In 1944, Lanyon was invited to a work-study program at the Ox-Bow School of Art. It was her experience there, including her work at the Museum for Contemporary Arts and the Department of Prints and Drawings – which inspired her to pursue painting and printmaking. In 1948, she completed her BFA at the School of the Art Institute of Chicago. That same year she married classmate and fellow artist Roland Ginzel. She also became a leader of the Exhibition Momentum, a juried venue started in 1948 in protest of the Art Institute of Chicago's annual exhibition. Earlier that year, the Art Institute had restricted students from entering the juried exhibition. In response, Lanyon joined with other students to recruit New York artists and curators to jury the Momentum. Three years later, the Art Institute opened its exhibition to students again.

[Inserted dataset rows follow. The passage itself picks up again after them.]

(** The loop takes a prefix of the queue, and the units of it that belong to the
    session's identity. *)
Lemma flush_loop_spec fp queue k chunk : (length chunk <= chunkSize)%nat ->
  exists n, (n <= length queue)%nat /\
    (flush_loop chunkSize fp queue k chunk).2 = chunk ++ base.filter (same_identity fp) (take n queue) /\
    (length (flush_loop chunkSize fp queue k chunk).2 <= chunkSize)%nat /\
    (n = length queue \/ length (flush_loop chunkSize fp queue k chunk).2 = chunkSize) /\
    batches (flush_loop chunkSize fp queue k chunk).1 = batches k.
Proof.
  revert k chunk. induction queue as [|e queue IH]; intros k chunk Hle; cbn [flush_loop].
  - exists 0%nat. rewrite app_nil_r. split_and!; auto.
  - destruct (_ <=? _)%nat eqn:E; [apply Nat.leb_le in E; exists 0%nat; rewrite app_nil_r; split_and!; [lia|done|done|right; cbn; lia|done]|].
    apply Nat.leb_gt in E. destruct (other_identity fp e) eqn:Eo.
    + destruct (IH (drainSettleTerminal (pm_requestId e) (Some OFFLINE_IDENTITY_CHANGED) (identity_message e) k) chunk Hle)
        as (n & H1 & H2 & H3 & H4 & H5). exists (S n). cbn [take length].
      rewrite filter_cons, decide_False by (unfold same_identity; congruence).
      split_and!; [lia|done|done|destruct H4; [left; lia|by right]|by rewrite H5, batches_settleTerminal].
    + destruct (IH (drain_setStatus true e k) (chunk ++ [e])) as (n & H1 & H2 & H3 & H4 & H5); [rewrite length_app; cbn; lia|].
      exists (S n). cbn [take length]. rewrite filter_cons, decide_True by done. rewrite <-(assoc_L (++)) in H2.
      split_and!; [lia|exact H2|done|destruct H4; [left; lia|by right]|by rewrite H5, batches_setStatus].
Qed.

#[local] Instance compare_order_laws : CmpLaws compare_order.
Proof. apply (cmp_on_laws (fun e => default 0 (pm_order e)) Z.compare), _. Qed.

Lanyon subsequently competed her MFA at the University of Iowa in 1950 and did postgraduate work at The Courtauld Institute of Art in London, UK while on a Fulbright Fellowship. In 1953, Lanyon returned to Chicago with her husband. Together with three other printmakers from the University of Iowa, they founded the Graphic Arts Workshop (1953–1956).
In the 1970s, Lanyon moved to New York City and became a member of the Heresies Collective, which created . In 1976, Lanyon received a commission from the Department of the Interior to work in the Everglades, which she says "awakened her to the environmental crisis" and led to art with a heavier focus on flora and fauna. Toward the end of her life, she began depicting objects from her collection of curios, many of which were inherited from relatives, such as a tobacco jar which once belonged to her grandfather. The jar, which is shaped like a toad wearing a red waistcoat, appears in several of her works.
Lanyon's art has been characterized as Surrealism or Magic realism, and she sometimes used the term "dreamscapes" to describe it. Her fantastical compositions often feature animal, vegetal, and floral motifs. Later works frequently depict everyday objects imbued with both domestic and menacing overtones and have been compared to the metaphysical art of the 1910s and ‘20s.
Lanyon's Index was strongly inspired by Louis Poyet's wood engravings. This relationship became clearer as Lanyon began creating Curiosity, a series of works that overlaid Index prints with Poyet's engravings. In 2013, Lanyon traveled to England to develop a pencil-and-watercolor technique that blended with the lines of the engravings. When she returned to the US one week later, she had a heart attack in Newark Airport.